In the area where Mrs. Nechovitch lives, there are five kindergartens. All are popular, all are respectable, but one gan overrides them all: "Sheindy's Gan."

"Where is your daughter going next year?" Mother Nechovitch probes her bench mate at the park.

"Gan Sheindy," comes the expected response.

"How did you get her into the gan that is so much in demand?" asks Mrs. Nechovitch to get the professional secret, and the neighbor happily volunteers tips:

"Don't leave the municipal registration office until they write you down, black on white, that your daughter's been accepted; don't settle for vague assurances."

That same day, Mrs. Nechovitch hurried to city hall. A long and winding line greeted her.

"Sheindy's Gan?" the usher gently asks.

"Yes," she nods her head vigorously.

"To the right," he points to a line as long as a snake. Then, Mrs. Nechovitch notices another line, a particularly short one in which only two people are waiting. This line is for people who don't want to register their daughters for Sheindy's Gan. But Mrs. Nechovitch will not compromise on any other gan in the world, only Sheindy's! Period. So does she declare to the woman standing behind her. After a long wait, it's her turn to enter.

"To which gan do you want to register your daughter?" asks the secretary.

"Sheindy's Gan, of course! There's no other option! I've been waiting a whole hour for the opportunity." The tired secretary explains that Sheindy's Gan has more children than it can possibly accommodate.

"I won't accept that," Mrs. Nechovitch balls her fists in anger. "Already last year, you weren't considerate of my needs and you put my daughter in Gan Bilha instead of Gan Zilpah. I won't leave," Mrs. Nechovitch expressed her resolve, "until you register my daughter in Sheindy's Gan."

"I'm sorry to intrude, but other people are waiting in line," the secretary at the next table said. "That's the way it is when people don't understand that you can't accept a thousand and twenty girls to the same gan."

Mrs. Nechovitch decided that this time she would not flee the scene. She tenaciously continued to sit in the chair in front of the secretary.

"Next, please." The secretary ignored the annoying woman.

"Could you please move your chair?" asked the next woman in line, and Mrs. Nechovitch moved her chair to the side and continued sitting. She went to take something out of her purse and came across the knitting that she had put in a compartment of her bag. "The crafts teacher warned me that if I didn't finish this potholder, she would lower the mark in my report card," her daughter had told her. Mrs.
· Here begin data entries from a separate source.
Lemma lsb_first_step (crc : Z) :
  (if negb (Z.land crc 0x0001 =? 0)
   then Z.lxor (Z.shiftr crc 1) 0xA001
   else Z.shiftr crc 1)
  = ChecksumSpec.shift_right_step 0xA001 crc.
Proof.
  unfold ChecksumSpec.shift_right_step, ChecksumSpec.lsb_set.
  rewrite land_bit0, negb_involutive.
  rewrite Z.shiftr_div_pow2 by lia. change (2 ^ 1) with 2.
  reflexivity.
Qed.

End RegisterBits.

(** C7. Each of the five checksum functions of [CRCCalculator] computes the
    algorithm the design states: CRC16-CCITT is the MSB-first register
    machine with polynomial 0x1021 started at 0xFFFF, each byte XORed into the
    high register byte; CRC16-XMODEM is the same machine started at 0x0000;
    CRC16-Modbus is the LSB-first machine with the reflected polynomial 0xA001
    started at 0xFFFF; Sum8 is the byte sum modulo 256; Xor8 is the XOR fold.
    On the empty input they return 0xFFFF, 0x0000, 0xFFFF, 0 and 0, and on
    the check input "123456789" the catalogue values 0x29B1, 0x31C3 and
    0x4B37. *)
Theorem checksum_engine_reference (data : bytes) :
  CRCCalculator.calculate_ccitt_crc16 data
    = ChecksumSpec.crc16_msb_first 0x1021 0xFFFF data
  /\ CRCCalculator.calculate_crc16_xmodem data
    = ChecksumSpec.crc16_msb_first 0x1021 0x0000 data
  /\ CRCCalculator.calculate_modbus_crc16 data
    = ChecksumSpec.crc16_lsb_first 0xA001 0xFFFF data
  /\ CRCCalculator.calculate_sum_check data = ChecksumSpec.sum8 data
  /\ CRCCalculator.calculate_xor_check data = ChecksumSpec.xor8 data
  /\ CRCCalculator.calculate_ccitt_crc16 [] = 0xFFFF
  /\ CRCCalculator.calculate_crc16_xmodem [] = 0x0000
  /\ CRCCalculator.calculate_modbus_crc16 [] = 0xFFFF
  /\ CRCCalculator.calculate_sum_check [] = 0
  /\ CRCCalculator.calculate_xor_check [] = 0
  /\ CRCCalculator.calculate_ccitt_crc16 check_input = 0x29B1
  /\ CRCCalculator.calculate_crc16_xmodem check_input = 0x31C3
  /\ CRCCalculator.calculate_modbus_crc16 check_input = 0x4B37.
Proof.
  assert (Hmsb : forall init,
    fold_left
      (fun crc byte =>
         Nat.iter 8
           (fun crc =>
              let crc :=
                if negb (Z.land crc 0x8000 =? 0)
                then Z.lxor (Z.shiftl crc 1) 0x1021
                else Z.shiftl crc 1 in
              Z.land crc 0xFFFF)
           (Z.lxor crc (Z.shiftl byte 8)))
      data init
    = ChecksumSpec.crc16_msb_first 0x1021 init data).
  { intros init. unfold ChecksumSpec.crc16_msb_first.
    apply fold_left_pointwise. intros crc byte.
    rewrite Z.shiftl_mul_pow2 by lia.
    apply iter_pointwise. intros x. apply msb_first_step. }
  repeat split; try reflexivity.
  - apply Hmsb.
  - apply Hmsb.
  - unfold CRCCalculator.calculate_modbus_crc16, ChecksumSpec.crc16_lsb_first.
    apply fold_left_pointwise. intros crc byte.
    apply iter_pointwise. intros x. apply lsb_first_step.
  - unfold CRCCalculator.calculate_sum_check, ChecksumSpec.sum8.
    rewrite fold_left_add_acc. change 0xFF with (Z.ones 8).
    rewrite Z.land_ones by lia. reflexivity.
  - unfold CRCCalculator.calculate_xor_check, ChecksumSpec.xor8.
    rewrite fold_left_lxor_acc. apply Z.lxor_0_l.
Qed.

(** ** Facts on the Python sequence primitives *)

Section PyFacts.

Lemma bytes_eqb_eq (a b : bytes) : Py.bytes_eqb a b = true <-> a = b.
Proof.
  revert b. induction a as [|x a IH]; intros [|y b]; simpl;
    try (split; [discriminate|congruence]); [tauto|].
  rewrite andb_true_iff, Z.eqb_eq, IH.
  split; [intros [-> ->]; reflexivity|intros [= -> ->]; auto].
Qed.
Nechovitch decided that the free time ahead of her (who knew when they closed?) would be best utilized in finishing the knitting project.

She clicked her knitting needles, loosened the ball of wool and looked in amazement as the woman, who had come to register her daughter at Sheindy's Gan, gave up immediately when she heard there was no chance. Mrs. Nechovitch was ready to suggest that she sit beside her, hoping she would make her long wait more pleasant but the woman had already left with her copy of the registration form for Gila's Gan and made way for the next in line.

"Lady, this isn't a resort," the secretary said angrily, "Please leave! You're disturbing our work." She peered intently at her ears to see if there was a working hearing aid but Mrs. Nechovitch was completely focused on the red strand of wool entwined in the needles.

"I'm sorry to intrude," the nice secretary from the next table said. "I just wanted to know for what age you're knitting that sweater."

Mrs. Nechovitch considered the possibility of turning the potholder into a warm winter sweater and said, "I'm knitting it for my daughter, the one who will be going to kindergarten. But I won't be giving it to her if she doesn't get accepted into Sheindy's Gan!" she concluded with a brilliant brainstorm.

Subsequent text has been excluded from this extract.